Kepolisian Nasional ASEAN atau ASEANAPOL berpartisipasi dalam acara luar biasa ini melalui Direktur Eksekutifnya, Brigadir Jenderal Polisi Zaw Lin Tun dengan dihadiri delapan (8) pemangku kepentingan/organisasi global yaitu dari Asia Crime Prevention Foundation (ACPF), Asia Development Bank (ADB), United Nations Office on Drugs and Crime (UNODC), United Nations and Far East Institutes for the Prevention of Crime and Treatment of Offenders (UNAFEI), Uni Eropa ke Filipina, Biro Pusat Nasional INTERPOL (NCB) Manila dan Kantor Organisasi Perserikatan Bangsa-Bangsa & Internasional (UNIO).

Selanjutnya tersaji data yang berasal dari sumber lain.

Lemma restore_exact_witness :
  let T := w_tenants suspended in
  (is_Some (T !! "msp") ∧ DirectlySuspended <$> T !! "client" = Some true) ∧
  always true 0 (RestoreTenant 9 "msp") suspended (fun r w' => ∃ res, r = TOk res ∧
    flagged T "msp" false (w_tenants w') ∧ frame "msp" T (w_tenants w') ∧ pendings (w_db w') = pendings (w_db suspended) ∧
    (∀ i, i ∈ Restored res ↔ below T "msp" i ∧ lifted "msp" T i ∧ freed T "msp" i) ∧
    (∀ i, i ∈ StillSuspended res ↔ below T "msp" i ∧ lifted "msp" T i ∧ ¬ freed T "msp" i)).
Proof.
  split; [split; [computed|by vm_compute]|]. destruct suspended_facts as [Hok Hc].
  apply (restore_exact 0 9 "msp" suspended); [apply Hok|done|apply Nat.ltb_lt; by vm_compute|computed].
Defined.

Lemma interrupted_suspend_resumes_witness :
  let T := w_tenants planted in
  always false 0 (SuspendTenant 9 "msp") planted (fun _ w1 =>
    always true 0 (SuspendTenant 9 "msp") w1 (fun r w2 =>
      (∃ res, r = TOk res) ∧ flagged T "msp" true (w_tenants w2) ∧ frame "msp" T (w_tenants w2))).
Proof.
  destruct planted_facts as [Hok Hc].
  apply (interrupted_suspend_resumes 0 9 "msp" planted);
    [apply Hok|done|apply Hok|apply Nat.ltb_lt; by vm_compute|computed|computed].
Defined.

Lemma interrupted_restore_safe_witness :
  let T := w_tenants suspended in
  always false 0 (RestoreTenant 9 "msp") suspended (fun _ w1 =>
    sealed (w_tenants w1) ∧ frame "msp" T (w_tenants w1) ∧
    always true 0 (RestoreTenant 9 "msp") w1 (fun r w2 => (∃ res, r = TOk res) ∧ flagged T "msp" false (w_tenants w2))).
Proof.
  destruct suspended_facts as [Hok Hc].
  apply (interrupted_restore_safe 0 9 "msp" suspended); [apply Hok|done|apply Nat.ltb_lt; by vm_compute|computed].
Defined.

(** The client is suspended when the provider is suspended and restored. *)
Definition client_suspended : world := state true (planting ++ [(10, 0%nat, RqSuspend "client", [])]).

Kesempatan diawali dengan sambutan dari Komisi Kepolisian Nasional Kompol Ricardo P. Bernabe III. Sebagai pengantar, beliau menyampaikan rasa terima kasih yang sebesar-besarnya atas kehadiran para pembicara tamu dan peserta webinar terkemuka yang telah menjunjung tinggi komitmen dalam mencapai tujuan untuk merumuskan strategi dan inisiatif yang komprehensif melalui musyawarah yang informatif antara organisasi dan lembaga yang terlibat dalam mempromosikan kerja sama di bidang pencegahan kejahatan dan peradilan pidana di Asia.

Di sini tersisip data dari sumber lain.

Lemma loadCrossings_wp t s :
  quiet n s0 s → scope_ok t → is_Some (rs_principal t) →
  awp alone anything true n (loadCrossingsLocked cfg t)
    (fun t' s' => quiet n s0 s' ∧ scope_ok t' ∧ loaded_ok (rs_byTenant t')) s.
Proof.
  intros Hq Ht Hp. unfold loadCrossingsLocked. destruct (rs_loaded t) eqn:Hl.
  { simpl. split_and!; [done|done|]. by apply Ht. }
  pose proof (sk_principal _ Ht) as Hpr. destruct (rs_principal t) as [p|] eqn:Htp; [|by destruct Hp].
  assert (principal = Some p) as Hps by (destruct (IsRoot scope && _); congruence).
  assert (pid = p_ID p) as Hpid by by rewrite Hps.
  rewrite Hstore. cbn [negb]. apply awp_bind. simpl. intros s1 <- now1 s2 (w' & [-> ->] & ->). split; [done|].
  rewrite with_world_same. apply awp_crossing; [|done]. intros s1 o X' <- [-> (l & -> & Hperm & _)]. split; [done|].
  assert (with_crossings (s_crossings s) s = s) as -> by by destruct s.
  pose proof Hq as [[Hdb Hnow] Hrv _ HX]. rewrite Hnow, HX in Hperm.
  assert (∀ c, c ∈ l ↔ (∃ k, X !! k = Some c) ∧ live now c) as Hl'.
  { intros c. rewrite Hperm, list_elem_of_filter, list_elem_of_fmap. split.
    - intros (Ha & [k c'] & -> & Hk%elem_of_map_to_list). split; [eauto|]. by eapply active_live; eauto.
    - intros ((k & Hk) & Hlive). split; [by eapply active_live; eauto|]. exists (k, c). by rewrite elem_of_map_to_list. }
  apply awp_bind. rewrite <-Hpid. eapply awp_mono; [apply load_loop_wp; [done|by apply Hl']|].
  intros [l' m'] s2 [Hq2 Hm]. simpl in *.
  assert (loaded_ok m') as Hload.
  { intros id. rewrite Hm, lookup_empty. split.
    - intros [[? ?]|[Hr (c & Hc & Ho)]]; [done|]. split; [done|]. apply Hl' in Hc as [[k Hk] Hlv]. eauto.
    - intros (Hr & k & c & Hk & Hlv & Ho). right. split; [done|]. exists c. split; [|done]. apply Hl'. eauto. }
  split_and!; [done| |done]. destruct Ht. by split.
Qed.

(** The answer of the scan along the path. *)
Lemma path_grant_covered m path :
  loaded_ok m → (∀ id, id ∈ path → id ≠ "") →
  (match path_grant root m path None with inr None => false | _ => true end) = true ↔ covered now X root pid path.
Proof.
  intros Hm Hne. pose proof (path_grant_found root m path None) as Hf.
  assert ((∃ id, id ∈ path ∧ id ≠ root ∧ is_Some (m !! id)) ↔ covered now X root pid path) as <-.
  { unfold covered. split.
    - intros (id & Hin & Hnr & (_ & k & c & Hk & Hl & Ho)%Hm). by exists id, k, c.
    - intros (id & k & c & Hin & Hnr & Hk & Hl & Ho). exists id. split_and!; [done..|]. apply Hm. split; [|eauto].
      unfold is_root. apply andb_false_iff. right. by apply String.eqb_neq. }
  destruct (path_grant _ _ _ _) as [|[|]].
  - split; [|done]. intros _. by destruct Hf as [[? ?]|?].
  - split; [|done]. intros _. by destruct Hf as [[? ?]|?].
  - split; [done|]. intros (id & Hin & Hnr & [c Hc]). destruct Hf as [_ Hall]. destruct (Hall id Hin); congruence.
Qed.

Menyadari perlunya pendekatan yang terkoordinasi dan koheren dalam mencegah kejahatan lintas batas, Pol. Penjara. Jenderal Zaw Lin Tun kemudian menekankan peran dan mandat Sekretariat ASEANAPOL dalam memperkuat pendekatan strategis menuju pencegahan kejahatan yang efektif di kawasan ASEAN. Menegaskan bahwa pencegahan potensi kriminal di kalangan individu dan peluang untuk melakukan tindak pidana sebagai pencegahan primer dan sekunder, hubungan kerja sama internasional yang lebih luas di seluruh dunia dan upaya berkelanjutan dalam mendukung upaya peningkatan kapasitas di antara Kepolisian ASEAN adalah hal yang penting sebagai bagian dari kompetensi individu dan pengembangan organisasi. Dalam acara tersebut, pembicara tamu undangan lainnya dari organisasi/entitas internasional juga berbagi pandangan mereka ke depan dalam memastikan kemitraan global melalui cara komunikasi yang efektif untuk mempromosikan kerja sama regional dalam pencegahan kejahatan dan peradilan pidana di kawasan.

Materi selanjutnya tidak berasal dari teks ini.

(** C10: Whatever requests run at the same time, on whichever nodes and whatever
    faults the database has, every crossing in the table is well-formed: a grant
    names no person and lasts at most 24 hours; a break-glass belongs to the person
    who invoked it, gives a recognised reason and a justification, and lasts 30
    minutes from its invocation or approval; if an approver is recorded it is someone
    else, and when every node asks for a second approver an approved break-glass has
    one.  No request in flight panics. *)
Theorem crossings_well_formed y :
  reachable cfg decode y →
  well_formed cfg (y_srv y) ∧ Forall (fun j => j_rest j ≠ AStuck) (y_jobs y).
Proof.
  intros Hok%reachable_ok. split; [exact (proj2 (ok_sound _ Hok))|]. eapply Forall_impl; [apply Hok|].
  intros j Hj Hstuck. unfold job_safe in Hj. by rewrite Hstuck in Hj.
Qed.

(** C7: A step that changes the table of crossings is an action of a request that
    was entitled to it: a grant is made by a caller outside the boundary that is an
    unrestricted administrator or was above the tenant while the request ran; a
    break-glass by a root caller for itself; an approval by another root caller; a
    grant is ended by the tenant's side only, a break-glass also by its invoker; the
    sweep records expiries; nothing else changes a row, and none is deleted. *)
Theorem crossing_changes_permitted y y' :
  reachable cfg decode y → sys_step cfg decode y y' → s_crossings (y_srv y') ≠ s_crossings (y_srv y) →
  entitled cfg y (s_crossings (y_srv y')).
Proof.
  intros Hok%reachable_ok Hstep Hne. destruct Hstep as [y n rq|y i n rq m B a k x s1 Hi Hx|y i|y w Hk _]; try done.
  destruct (act_behaved y i n rq m B a k x s1 Hok Hi Hx) as [(_ & [Hsame|Hp] & _) _]; [done|].
  exists (mkJob n rq m (ADo a k)). split; [by eapply list_elem_of_lookup_2|done].
Qed.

Webinar berhasil ditutup oleh Alberto A. Bernardo, Komisaris, Wakil Ketua & Pejabat Eksekutif Komisi Kepolisian Nasional, yang dalam pidato penutupnya menyoroti sifat kejahatan yang lebih canggih dari sebelumnya. Oleh karena itu, kebutuhan mendesak untuk mengembangkan pengaturan kerja sama yang efektif, pentingnya koordinasi antar lembaga dan langkah ke depan untuk menciptakan pendekatan komprehensif dalam pencegahan kejahatan dan peradilan pidana sangatlah penting. Melalui webinar ini, perwakilan peserta berbagi bidang kerja sama dan keahlian masing-masing dalam pencegahan kejahatan dan peradilan pidana yang selanjutnya membuka peluang kerja sama yang lebih luas antara pemerintah dan lembaga. ASEANAPOL menegaskan kembali komitmennya untuk mencegah dan memberantas kejahatan transnasional dan memperkuat kompetensi individu petugas kepolisian sebagai bagian dari transformasi sistem peradilan pidana.